Vishnu Ravi is a technology architect with a background as a physician and software engineer, focusing on creating innovative digital health solutions that support research and improve clinical care at Stanford Medicine. During his medical training, he did early work on clinical applications for conversational agents and extracting insights from unstructured health data. He has also co-founded a digital health startup, developed solutions for COVID-19 that were deployed internationally, and contributed to the first family of international mobile health data standards via the IEEE.

As the Lead Architect of the Building for Digital Health program at the Stanford Byers Center for Biodesign, Vishnu has led the development of the Stanford CardinalKit digital health framework and co-created its successor, Stanford Spezi. CardinalKit and Spezi have been used to create over 20 digital health clinical and research applications at Stanford and other leading healthcare and research institutions. Vishnu has also been an instructor for CS342/MED253, a real-world digital health app development course for Stanford computer science undergraduates and graduate students, since 2021.

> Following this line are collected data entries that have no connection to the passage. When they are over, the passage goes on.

Lemma acquireLock_resume_refused w e :
  acquireLock_resume (Throw e) w =
    (Ok false,
     let said :=
       calls w ++ [CallConsoleLog
                     "Could not acquire leader lock, running as follower."] in
     match lockInterval w with
     | Some t =>
         mkWorld false (Some t) (heldCodebaseLocks w) (intervals w)
           (nextTimeout w) (ext w) said
     | None =>
         mkWorld false (Some (nextTimeout w)) (heldCodebaseLocks w)
           (intervals w ++ [(nextTimeout w, (CbAcquireLock, 5000%Z))])
           (S (nextTimeout w)) (ext w)
           (said ++ [CallSetInterval CbAcquireLock 5000 (nextTimeout w)])
     end).
Proof.
  unfold acquireLock_resume, settled. step_through.
  destruct (lockInterval w) eqn:Hi; world_eq; rewrite ?Hi; reflexivity.
Qed.

Lemma releaseLock_resume_released w u :
  releaseLock_resume (Ok u) w =
    (Ok tt,
     mkWorld false (lockInterval w) (heldCodebaseLocks w) (intervals w)
       (nextTimeout w) (ext w)
       (calls w ++ [CallConsoleLog "Released leader lock."])).
Proof. unfold releaseLock_resume, settled. step_through. reflexivity. Qed.

Lemma releaseLock_resume_failed w e :
  releaseLock_resume (Throw e) w =
    (Ok tt, record (CallConsoleError "Error releasing leader lock:" e) w).
Proof. unfold releaseLock_resume, settled. step_through. reflexivity. Qed.
Lemma Tensor_wf_offset_row_major (t : Tensor) (idx : list DimType) :
  Tensor_wf t -> length idx = Dims_ndims (shape t) ->
  Tensor_offset_at t idx = row_major (ldims t) (vec_add (offs t) idx).
Proof.
  intros [Hn (Ll & Lo & _) _ _ _ _ _] Hi.
  apply Tensor_offset_row_major; unfold DIMS_LEN in *; assumption.
Qed.


Lemma vec_add_assoc (x y z : list DimType) :
  vec_add x (vec_add y z) = vec_add (vec_add x y) z.
Proof.
  revert y z. induction x as [|x0 x IH]; intros [|y0 y] [|z0 z]; cbn;
    try reflexivity.
  rewrite IH. f_equal. ring.
Qed.






(** X2.  Offsets are affine in the index: moving the index by [delta]
    moves the offset by the row-major position of [delta] in [ldims],
    that is by [delta[k]] times the product of the [ldims] after [k],
    summed over the axes. *)
Theorem Tensor_offset_affine (t : Tensor) (idx delta : list DimType) :
  constructed t ->
  length idx = Tensor_ndims t -> length delta = Tensor_ndims t ->
  Tensor_offset_at t (vec_add idx delta)
  = Tensor_offset_at t idx + row_major (ldims t) delta.
Proof.
  intros Ht Hi Hd. apply constructed_wf in Ht as Hwf.
  unfold Tensor_ndims in *.
  rewrite !Tensor_wf_offset_row_major
    by (assumption || rewrite vec_add_length; congruence).
  destruct Hwf as [_ (Ll & Lo & _) _ _ _ _ _]. unfold Dims_ndims in *.
  rewrite vec_add_assoc. apply row_major_add.
  - rewrite vec_add_length; congruence.
  - congruence.
Qed.

Lemma Tensor_offset_affine_witness :
  constructed tensor_2x3 /\
  Tensor_offset_at tensor_2x3 (vec_add [0; 1] [1; 1])
  = Tensor_offset_at tensor_2x3 [0; 1] + row_major (ldims tensor_2x3) [1; 1].
Proof.
  split; [exact tensor_2x3_constructed|].
  apply (Tensor_offset_affine tensor_2x3 [0; 1] [1; 1] tensor_2x3_constructed);
    reflexivity.
Defined.





(** ** [update_pads] and the footprint of a tensor *)







(** ** [padded_shape] *)






(** ** [is_sequential] *)







(** ** Default layouts *)



(** ** More about [update_pads] *)



Lemma Tensor_wf_pads_ldims_length (t : Tensor) :
  Tensor_wf t -> length (pads t) = length (ldims t).
Proof.
  intros [_ (Ll & _ & Lp) _ _ _ _ _]. unfold Dims_ndims in *. congruence.
Qed.

(** X10.  Pads of one change nothing: for every tensor of a program,
    [update_pads] with a vector of at most four ones, the empty vector
    included, succeeds and returns the tensor unchanged. *)
Theorem update_pads_ones_identity (t : Tensor) (p : list DimType) :
  constructed t -> Forall (fun x => x = 1) p -> (length p <= DIMS_LEN)%nat ->
  Tensor_update_pads t p = Ok t.
Proof.
  intros Ht Hone Hlen. apply constructed_wf in Ht as Hwf.
  assert (Forall (fun x => 1 <= x) p) as Hpos
    by (eapply Forall_impl; [exact Hone | cbn; intros; lia]).
  destruct (Tensor_update_pads_succeeds t p Hpos Hlen) as (t' & Hu).
  { destruct Hwf as [Hn (Ll & _) _ _ _ _ _]. unfold Dims_ndims in *. lia. }
  rewrite Hu. f_equal.
  pose proof (Tensor_update_pads_axes t t' p Hwf Hu) as A. cbn zeta in A.
  pose proof (Tensor_wf_pads_ldims_length t Hwf) as Hpl.
  assert (forall i, (i < Tensor_ndims t)%nat ->
            Dims_at (aligned_pads (Tensor_ndims t) p) i = 1) as Hq.
  { intros i Hi.
    apply (Dims_at_Forall (fun x => x = 1)).
    - unfold aligned_pads. apply Forall_app. split; [|exact Hone].
      apply Forall_forall. intros x Hx.
      apply list_elem_of_In, repeat_spec in Hx. exact Hx.
    - rewrite aligned_pads_length. lia. }
  destruct Hwf as [_ (Ll & _ & Lp) _ _ _ Hm _].
  apply Tensor_update_pads_Ok in Hu as (_ & _ & Hf & (Lp' & Ll') & _); [|exact Hpl].
  unfold Tensor_ndims, Dims_ndims, ldims_multiple_of_pads in *.
  assert (forall i, (i < length (shape t))%nat ->
            Dims_at (pads t') i = Dims_at (pads t) i /\
            Dims_at (ldims t') i = Dims_at (ldims t) i) as Hsame.
  { intros i Hi. destruct (A i Hi) as (Ha & _ & Hd & Ep & El).
    rewrite (Hq i Hi), math_lcm_one in Ep by lia.
    split; [exact Ep|]. rewrite El, Ep.
    apply math_pad_multiple; [lia | exact Hd]. }
  apply Tensor_ext; [exact Hf | |].
  - apply Dims_ext; [exact Ll'|]. intros i Hi. apply Hsame. lia.
  - apply Dims_ext; [exact Lp'|]. intros i Hi. apply Hsame. lia.
Qed.

Lemma update_pads_ones_identity_witness :
  Tensor_update_pads tensor_2x3 [] = Ok tensor_2x3 /\
  Tensor_update_pads tensor_2x3 [1; 1] = Ok tensor_2x3.
Proof.
  split; apply update_pads_ones_identity;
    try exact tensor_2x3_constructed;
    try (repeat constructor); unfold DIMS_LEN; cbn; lia.
Defined.





(** ** [type_str] *)

(** X13.  The printed name identifies the element type: [type_str] gives
    different names to different types, and never the fallback
    ["none"]. *)
Theorem type_str_injective (a b : TensorType) :
  (type_str a = type_str b -> a = b) /\ type_str a <> "none"%string.
Proof.
  split; [|destruct a; discriminate].
  destruct a, b; cbn; intros H; try reflexivity; discriminate H.
Qed.

Lemma type_str_injective_witness : type_str FP16 <> type_str FP32.
Proof.
  intros E. destruct (type_str_injective FP16 FP32) as [H _].
  discriminate (H E).
Defined.

(** ** The positions of the unit test *)







(** ** Views over one layout *)






Definition eval {A : Type} (m : run A) : ui A := Ui [] m.

Definition trace_of {A : Type} (m : ui A) : list ui_event :=
  match m with Ui t _ => t end.

Definition result_of {A : Type} (m : ui A) : run A :=
  match m with Ui _ r => r end.

(** ** [ask_llm] *)

Definition LLM_MODEL : pystr := py "llama-3.1-8b-instant".

(** The prompt of [ask_llm] up to the law text. *)
Definition PROMPT_HEAD : pystr :=
  join [10%N]
    [ py "";
      py "You are an AI LEGAL ASSISTANT whose sole authority is the";
      py "National Penal Code of Nepal, 2017.";
      py "";
      py "This system operates under a Retrieval-Augmented Generation (RAG) framework.";
      py "The provided Law Text is the ONLY source of truth.";
      py "";
      py "======================";
      py "ABSOLUTE LEGAL RULES";
      py "======================";
      py "";
      py "1. You MUST answer strictly and exclusively from the provided Law Text.";
      py "2. You MUST NOT rely on prior knowledge, general law principles, or assumptions.";
      py "3. You MUST NOT add, infer, simplify, reinterpret, or generalize the law.";
      py "4. If the Law Text does NOT explicitly contain the answer, you MUST respond with a refusal.";
      py "5. Partial answers are NOT allowed.";
      py "6. Every legal statement MUST be directly supported by the Law Text.";
      py "7. You MUST preserve all legal conditions, exceptions, and provisos.";
      py "8. You MUST maintain a formal, neutral, legal tone.";
      py "9. You MUST cite the exact Chapter, Section, and Subsection if available.";
      py "10. Hallucination of law is STRICTLY PROHIBITED.";
      py "";
      py "======================";
      py "REFUSAL POLICY (MANDATORY)";
      py "======================";
      py "";
      py "You MUST refuse to answer if:";
      py "- The relevant legal provision is absent";
      py "- The Law Text is incomplete";
      py "- The question exceeds the scope of the provided sections";
      py "- The question asks for punishment, procedure, or interpretation not stated";
      py "";
      py "Refusal MUST use EXACT wording:";
      py "";
      [34%N] ++ py "The provided sections of the National Penal Code, 2017 do not mention this." ++ [34%N];
      py "";
      py "No alternative phrasing is permitted.";
      py "";
      py "======================";
      py "AUTHORITATIVE LAW TEXT";
      py "======================";
      py "";
      py "" ].

(** The prompt between the law text and the question. *)
Definition PROMPT_MID : pystr :=
  join [10%N]
    [ py "";
      py "";
      py "======================";
      py "USER QUESTION";
      py "======================";
      py "";
      py "" ].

Vishnu is currently the Technology Architect for Catalyst, Stanford Medicine’s flagship innovation program to support inventors across the Stanford community in developing and accelerating their most promising innovations for transformative health, which spans digital health, diagnostics, and therapeutics.

Current Role at Stanford


Technology Architect, Stanford Medicine Catalyst, Stanford School of Medicine
Lead Architect, Building for Digital Health, Stanford Byers Center for Biodesign
Instructor, Stanford CS342/MED253

Education & Certifications


  • Residency, Icahn School of Medicine at Mount Sinai
  • MD, Albany Medical College
  • BA, Cornell University

All Publications


  • CardinalKit: open-source standards-based, interoperable mobile development platform to help translate the promise of digital health. JAMIA open Aalami, O., Hittle, M., Ravi, V., Griffin, A., Schmiedmayer, P., Shenoy, V., Gutierrez, S., Venook, R. 2023; 6 (3): ooad044

    Abstract

    Smartphone devices capable of monitoring users' health, physiology, activity, and environment revolutionize care delivery, medical research, and remote patient monitoring. Such devices, laden with clinical-grade sensors and cloud connectivity, allow clinicians, researchers, and patients to monitor health longitudinally, passively, and persistently, shifting the paradigm of care and research from low-resolution, intermittent, and discrete to one of persistent, continuous, and high resolution. The collection, transmission, and storage of sensitive health data using mobile devices presents unique challenges that serve as significant barriers to entry for care providers and researchers alike. Compliance with standards like HIPAA and GDPR requires unique skills and practices. These requirements make off-the-shelf technologies insufficient for use in the digital health space. As a result, budget, timeline, talent, and resource constraints are the largest barriers to new digital technologies. The CardinalKit platform is an open-source project addressing these challenges by focusing on reducing these barriers and accelerating the innovation, adoption, and use of digital health technologies. CardinalKit provides a mobile template application and web dashboard to enable an interoperable foundation for developing digital health applications. We demonstrate the applicability of CardinalKit to a wide variety of digital health applications across 18 innovative digital health prototypes.